Under this framework, STEM majors are inevitably more productive; they are the gears that keep the one trillion dollar tech industry up and running. This preference for STEM is most explicitly articulated in the qualifications for an H-1B visa, a status desired by many an international student: a graduate-level worker with expertise in information technology, mathematics, engineering, finance, accounting, or medicine.
Productivity is money, is goods and services.
Consequently, international students feel obligated to major in STEM. The sheer number of half-asleep international students in Principles of Macroeconomics exemplifies this.
“I neither particularly like nor dislike economics,” said Michelle Tunger PO ‘20, an economics major. Yet, given her F-1 visa status, she recognizes the employment benefits of an economics degree.

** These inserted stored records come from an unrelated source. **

(** * Squirrel census explorer: loading, filtering and aggregation

    A shallow embedding of the data pipeline of [veverky.py]: the loader
    [load_data], the sidebar option lists, the filter block that builds
    [filtered_df], and the aggregates shown on the page.  The pandas
    operations the script calls are modelled column by column, as the script
    uses them: a frame is an index together with a finite map from column
    names to columns, a column is a list of cells. *)

From Stdlib Require Import Ascii.
From stdpp Require Import base option list list_monad gmap strings pretty.
From stdpp Require Import sorting.

(** ** Errors *)

(** The only exceptions the modelled code can raise: a missing column on
    [df[col]], and a sum over a column that is not numeric. *)
Inductive error :=
  | KeyError (col : string)
  | TypeError.

Inductive result (A : Type) :=
  | Ok (a : A)
  | Err (e : error).
Arguments Ok {A} a.
Arguments Err {A} e.

Global Instance error_eq_dec : EqDecision error.
Proof. solve_decision. Defined.

Global Instance result_eq_dec {A} `{EqDecision A} : EqDecision (result A).
Proof. solve_decision. Defined.

Global Instance result_ret : MRet result := λ A a, Ok a.
Global Instance result_bind : MBind result := λ A B f m,
  match m with
  | Ok a => f a
  | Err e => Err e
  end.

(** ** Numeric values

    The floating-point numbers of the numeric library are an interface of the
    model: the values, their text form [str(x)] and the library's numeric
    parser.  The parser answers [None] for a text that is not a number and
    for the text of the not-a-number value; both end as a missing value under
    [errors='coerce']. *)
Class FloatModel := {
  float : Type;
  float_eq_dec :: EqDecision float;
  float_str : float → string;
  float_parse : string → option float;
}.

(** ** Cells and columns *)

(** A value held by a column after [read_csv]: a missing value ([NaN]), a
    string, a boolean, an integer or a number.  A column read from a file is
    homogeneous apart from missing values, so structural equality of cells is
    the equality the library uses on one column. *)
Inductive cell `{FloatModel} :=
  | CNaN
  | CStr (s : string)
  | CBool (b : bool)
  | CInt (z : Z)
  | CFloat (f : float).

Global Instance cell_eq_dec `{FloatModel} : EqDecision cell.
Proof. solve_decision. Defined.

Abbreviation Series := (list cell).

(** ** Strings *)

Definition ascii_upper (a : ascii) : ascii :=
  let n := N_of_ascii a in
  if ((97 <=? n) && (n <=? 122))%N then ascii_of_N (n - 32) else a.

(** [s.upper()] on the ASCII letters; other bytes are kept.  Python also
    maps letters outside ASCII, none of them to a letter of ['TRUE'], so the
    comparison with ['TRUE'] is the same. *)
Fixpoint upper (s : string) : string :=
  match s with
  | EmptyString => EmptyString
  | String a s' => String (ascii_upper a) (upper s')
  end.

(** [s.replace(old, new)] for one-character [old] and [new]. *)
Fixpoint str_replace (old new : ascii) (s : string) : string :=
  match s with
  | EmptyString => EmptyString
  | String a s' =>
      String (if decide (a = old) then new else a) (str_replace old new s')
  end.

(** [str(x)] for a cell. *)
Definition str `{FloatModel} (x : cell) : string :=
  match x with
  | CNaN => "nan"
  | CStr s => s
  | CBool true => "True"
  | CBool false => "False"
  | CInt z => pretty z
  | CFloat f => float_str f
  end.

(** ** Column operations *)

Section series.
Context `{FloatModel}.

(** [s.astype(str)]: a column of strings. *)
Definition astype_str (s : Series) : list string := str <$> s.

(** [s.str.replace(old, new)] on a column of strings. *)
Definition series_str_replace (old new : ascii) (s : list string)
  : list string :=
  str_replace old new <$> s.

(** One value of [pd.to_numeric(s, errors='coerce')]. *)
Definition to_numeric_coerce1 (s : string) : cell :=
  match float_parse s with
  | Some f => CFloat f
  | None => CNaN
  end.

(** [pd.to_numeric(s, errors='coerce')] on a column of strings. *)
Definition to_numeric_coerce (s : list string) : Series :=
  to_numeric_coerce1 <$> s.

(** [s.apply(f)]. *)
Definition series_apply (f : cell → cell) (s : Series) : Series := f <$> s.

(** [s.dropna()]. *)
Definition dropna (s : Series) : Series :=
  filter (λ x, x ≠ CNaN) s.

(** [s.unique()]: the values in order of appearance; [seen] is the list of
    values met so far. *)
Fixpoint unique_from (seen : list cell) (s : Series) : Series :=
  match s with
  | [] => []
  | x :: s' =>
      if decide (x ∈ seen) then unique_from seen s'
      else x :: unique_from (x :: seen) s'
  end.

Definition unique (s : Series) : Series := unique_from [] s.

(** [s.isin(values)]: the boolean mask. *)
Definition isin (values : list cell) (s : Series) : list bool :=
  (λ x, bool_decide (x ∈ values)) <$> s.

(** [s == v] for a string [v]: the boolean mask. *)
Definition eq_str (v : string) (s : Series) : list bool :=
  (λ x, bool_decide (x = CStr v)) <$> s.

(** [s.sum()] on a column of booleans or integers, missing values
    skipped; any other column is outside the model. *)
Definition cell_num (x : cell) : result Z :=
  match x with
  | CBool b => Ok (if b then 1 else 0)%Z
  | CInt z => Ok z
  | CNaN => Ok 0%Z
  | _ => Err TypeError
  end.

Fixpoint series_sum (s : Series) : result Z :=
  match s with
  | [] => Ok 0%Z
  | x :: s' => n ← cell_num x; m ← series_sum s'; Ok (n + m)%Z
  end.
End series.

(** Rows kept by a boolean mask.  The masks of the script are computed from
    a column of the frame they select from, so they have one entry per row. *)
Fixpoint mask_select {A} (mask : list bool) (l : list A) : list A :=
  match mask, l with
  | b :: mask', x :: l' =>
      if b then x :: mask_select mask' l' else mask_select mask' l'
  | _, _ => []
  end.

(** ** Frames *)

Record DataFrame `{FloatModel} := {
  index : list nat;
  columns : gmap string Series;
}.

Global Instance dataframe_eq_dec `{FloatModel} : EqDecision DataFrame.
Proof. solve_decision. Defined.

Section frame.
Context `{FloatModel}.

(** Every column has one cell per row. *)
Definition wf (df : DataFrame) : Prop :=
  map_Forall (λ _ (s : Series), length s = length (index df)) (columns df).

(** [len(df)] *)
Definition len (df : DataFrame) : nat := length (index df).

(** [df[col]] *)
Definition getitem (df : DataFrame) (col : string) : result Series :=
  match columns df !! col with
  | Some s => Ok s
  | None => Err (KeyError col)
  end.

(** [df[col] = s] *)
Definition setitem (df : DataFrame) (col : string) (s : Series)
  : DataFrame :=
  {| index := index df; columns := <[col := s]> (columns df) |}.

(** [col in df.columns] *)
Definition has_column (df : DataFrame) (col : string) : bool :=
  bool_decide (is_Some (columns df !! col)).

(** [df[mask]] *)
Definition select (df : DataFrame) (mask : list bool) : DataFrame :=
  {| index := mask_select mask (index df);
     columns := mask_select mask <$> columns df |}.

(** [df.copy()]: frames are values. *)
Definition copy (df : DataFrame) : DataFrame := df.
End frame.

(** Python's truth value of a list: [if l:]. *)
Definition truthy {A} (l : list A) : bool :=
  match l with
  | [] => false
  | _ :: _ => true
  end.

(** A [for] loop whose body may raise. *)
Fixpoint for_each {S A} (body : S → A → result S) (st : S) (l : list A)
  : result S :=
  match l with
  | [] => Ok st
  | x :: l' => st' ← body st x; for_each body st' l'
  end.

(** ** The loader *)

Definition bool_cols : list string :=
  ["Running"; "Chasing"; "Climbing"; "Eating"; "Foraging"; "Kuks"; "Quaas";
   "Moans"; "Tail_flags"; "Tail_twitches"; "Approaches"; "Indifferent";
   "Runs_from"].

Section pipeline.
Context `{FloatModel}.

(** [pd.to_numeric(s.astype(str).str.replace(',', '.'), errors='coerce')] *)
Definition coerce_coordinates (s : Series) : Series :=
  to_numeric_coerce (series_str_replace "," "." (astype_str s)).

(** [lambda x: True if str(x).upper() == 'TRUE' else False] *)
Definition coerce_flag (x : cell) : cell :=
  if decide (upper (str x) = "TRUE") then CBool true else CBool false.

(** The body of the loop over [bool_cols]. *)
Definition normalize_flag (df : DataFrame) (col : string)
  : result DataFrame :=
  if has_column df col then
    s ← getitem df col;
    Ok (setitem df col (series_apply coerce_flag s))
  else Ok df.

The financial burden of higher education further exacerbates these pressures. Kerem Oktar PO ‘19, a dual economics and cognitive science major, feels the need to repay his family through finding a ‘productive’ and financially-stable job.
Productivity is money, is goods and services.
Akari Ishida PO ‘20, a media studies major and theatre minor, wonders “whether or not it is acceptable … to simply pursue what I enjoy.” Akari’s doubts are a product of capitalist pressures – ones that deprive international students of their academic freedom.
International students are no longer valued for who they are, but rather, for what they do – their ability to produce a big, flashy number for America’s gross domestic product.
They are reduced to numbers on a page, cogs in a factory, and pawns in a game.
Ultimately, who benefits from this commodification? To find the answer, look no further than the institution behind the international student’s coveted F-1s, H-1Bs, and green cards: the U.S. government.
Historically, the United States has used citizenship as a means of controlling labor in accordance with its economic needs. For example, the United States freely granted entry to Chinese and Filipinx immigrants when it needed low-cost laborers to work on railroads and farms. Yet, when American workers felt threatened by the influx of immigrant workers, the United States government passed legislation that prevented Chinese and Filipinx immigration: the 1882 Chinese Exclusion Act and the 1934 Tydings-McDuffie Act.
Citizenship is granted to those that the United States deems productive, and citizenship is taken away from those that the United States deems as not.
And under the Trump administration, the same rhetoric pervades. All international students I interviewed, regardless of major, identified their lack of U.S. citizenship as the biggest obstacle in finding employment opportunities in the United States.
In addition, Tulika felt that because “[her] country of origin is not ranked highly,” she was at a further disadvantage. After all, an Indian passport does not hold as much clout as an American one. In effect, America not only uses citizenship to control the entry and exit of labor, but also to perpetuate the existing global hierarchy: with America at the top, and the Third World dependent on it.
American citizenship has never been just a piece of paper. It provides not only a means to employment, but, as Akari said, the freedom to pursue our aspirations.
It is an immense privilege that students like Tulika and Valery do not possess. And for the United States, no matter the meaningless combination of F-1s and H-1Bs on Tulika and Valery’s passports, they are outsiders looking in.
Jolo Labio PO ‘20 is from Manila, Philippines. He is in dire need of Flex.